Multi-objective optimization of lean-based repetitive scheduling using batch and pull production

Repetitive scheduling (RS) using conventional methods suffers from many drawbacks due to forced resource continuity assumptions that increase time and cost. Moreover, it leads to an increased work-in-progress (WIP) inventory of units as a result of the unit's idle time between successive activities. Interruption-based RS techniques were introduced to reduce project duration, however, they didn't address WIP inventory and its repercussions. Accordingly, this research developed a new lean-driven Pull-Batch-based Repetitive Scheduling (PBRS) technique that utilizes batch- and pull-production lean concepts to reduce WIP, time, and cost. It has a built-in multi-objective optimization algorithm to determine the optimum number of batches and crews that minimizes time and cost considering the counter impact of resource and unit idleness. A real case study was used to evaluate the performance of the new PBRS technique against the existing ones.

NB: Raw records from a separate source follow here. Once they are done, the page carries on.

(** X4. A literal occurrence is always found: a non-empty brand is
    detected in every text that contains it as it is written. *)
Theorem check_visibility_logic_literal (pre B suf : str) :
  B <> [] ->
  check_visibility_logic (Some (pre ++ B ++ suf)) (Some B) = true.
Proof.
  intros HB. rewrite check_visibility_logic_nonempty.
  - rewrite !normalize_app. apply str_in_spec. now eexists _, _.
  - destruct pre; [destruct B; [congruence|discriminate]|discriminate].
  - exact HB.
Qed.

(** X5. Detection is monotone in the text: a brand found in a text is
    found in every text that extends it on either side. *)
Theorem check_visibility_logic_monotone (pre T suf : str) brand_name :
  check_visibility_logic (Some T) brand_name = true ->
  check_visibility_logic (Some (pre ++ T ++ suf)) brand_name = true.
Proof.
  intros H. apply check_visibility_logic_true_inv in H
    as (t & b & [= <-] & -> & Ht & Hb & Hin).
  rewrite check_visibility_logic_nonempty.
  - rewrite !normalize_app. apply str_in_spec, substring_extend.
    now apply str_in_spec.
  - destruct pre; [destruct T; [congruence|discriminate]|discriminate].
  - exact Hb.
Qed.

(** X6. A brand whose normalization is longer than that of the text is
    never detected. *)
Theorem check_visibility_logic_too_long (text brand_name : str) :
  List.length (normalize text) < List.length (normalize brand_name) ->
  check_visibility_logic (Some text) (Some brand_name) = false.
Proof.
  intros Hlen.
  destruct (check_visibility_logic (Some text) (Some brand_name)) eqn:E; [|reflexivity].
  apply check_visibility_logic_true_inv in E
    as (t & b & [= <-] & [= <-] & _ & _ & Hin).
  apply str_in_spec, substring_length in Hin. lia.
Qed.

(** X7. Detection composes: when a brand [B'] is detected in the brand
    [B] and [B] is detected in a text, [B'] is detected in that text. *)
Theorem check_visibility_logic_transitive (T B B' : str) :
  check_visibility_logic (Some B) (Some B') = true ->
  check_visibility_logic (Some T) (Some B) = true ->
  check_visibility_logic (Some T) (Some B') = true.
Proof.
  intros H1 H2.
  apply check_visibility_logic_true_inv in H1
    as (? & ? & [= <-] & [= <-] & _ & HB' & Hin1).
  apply check_visibility_logic_true_inv in H2
    as (? & ? & [= <-] & [= <-] & HT & _ & Hin2).
  rewrite check_visibility_logic_nonempty by assumption.
  apply str_in_spec. eapply substring_trans; apply str_in_spec; eassumption.
Qed.

End DetectorMore.

(** ** More on the analyzer *)

Section EngineMore.
Import Detector Engine.

Lemma retag_success_dict i j model_type raw_text analysis_data :
  <[lit "q_idx" := PInt j]> (success_dict i model_type raw_text analysis_data) =
  success_dict j model_type raw_text analysis_data.
Proof. unfold success_dict. apply insert_insert_eq. Qed.

Lemma retag_error_dict i j model_type e :
  <[lit "q_idx" := PInt j]> (error_dict i model_type e) = error_dict j model_type e.
Proof. unfold error_dict. apply insert_insert_eq. Qed.

(** What the body of the [try] does with the question index: it only
    writes it into the success record. *)
Lemma analyze_task_body_q_idx gemini_available net model_type brand_name question i j :
  match analyze_task_body gemini_available net model_type brand_name question i with
  | Ok PNone =>
      analyze_task_body gemini_available net model_type brand_name question j = Ok PNone
  | Ok (PDict d) =>
      analyze_task_body gemini_available net model_type brand_name question j =
        Ok (PDict (<[lit "q_idx" := PInt j]> d))
  | Ok _ => False
  | Raise e =>
      analyze_task_body gemini_available net model_type brand_name question j = Raise e
  end.
Proof.
  unfold analyze_task_body, score.
  destruct (bool_decide (model_type = lit "GPT")).
  - destruct (chat_completion net question) as [raw|e]; cbn; [|reflexivity].
    destruct (scoring_json net brand_name raw _) as [data|e]; cbn; [|reflexivity].
    destruct data; cbn; first [reflexivity | now rewrite retag_success_dict].
  - destruct gemini_available; cbn; [|reflexivity].
    destruct (generate_content net question) as [raw|e]; cbn; [|reflexivity].
    destruct (scoring_json net brand_name (Some raw) _) as [data|e]; cbn; [|reflexivity].
    destruct data; cbn; first [reflexivity | now rewrite retag_success_dict].
Qed.

(** X8. Every record [analyze_task] returns, success or error, carries
    the question index and the engine name it was called with. *)
Theorem analyze_task_attributed gemini_available net model_type brand_name question q_idx res :
  analyze_task gemini_available net model_type brand_name question q_idx = PDict res ->
  res !! lit "q_idx" = Some (PInt q_idx) /\
  res !! lit "model_type" = Some (PStr model_type).
Proof.
  intros Hres.
  destruct (analyze_task_cases gemini_available net model_type brand_name question q_idx)
    as [(H & _)|[(raw & d & _ & _ & H)|(e & H)]]; rewrite Hres in H.
  - discriminate H.
  - injection H as ->. split; reflexivity.
  - injection H as ->. split; reflexivity.
Qed.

The results demonstrated the PBRS superiority and the optimization model's capability to generate optimum schedules. •A new PBRS model that integrates both batch and pull production lean concepts with repetitive scheduling is developed.•Mathematical formulations are developed to compute the impact of batching and pulling on project duration, cost, and WIP.•A new multi-objective optimization model is developed to minimize time, cost, and WIP associated with the new PBRS model.•A new visualizion of WIP in terms of construction cycle time and number of working units is developed.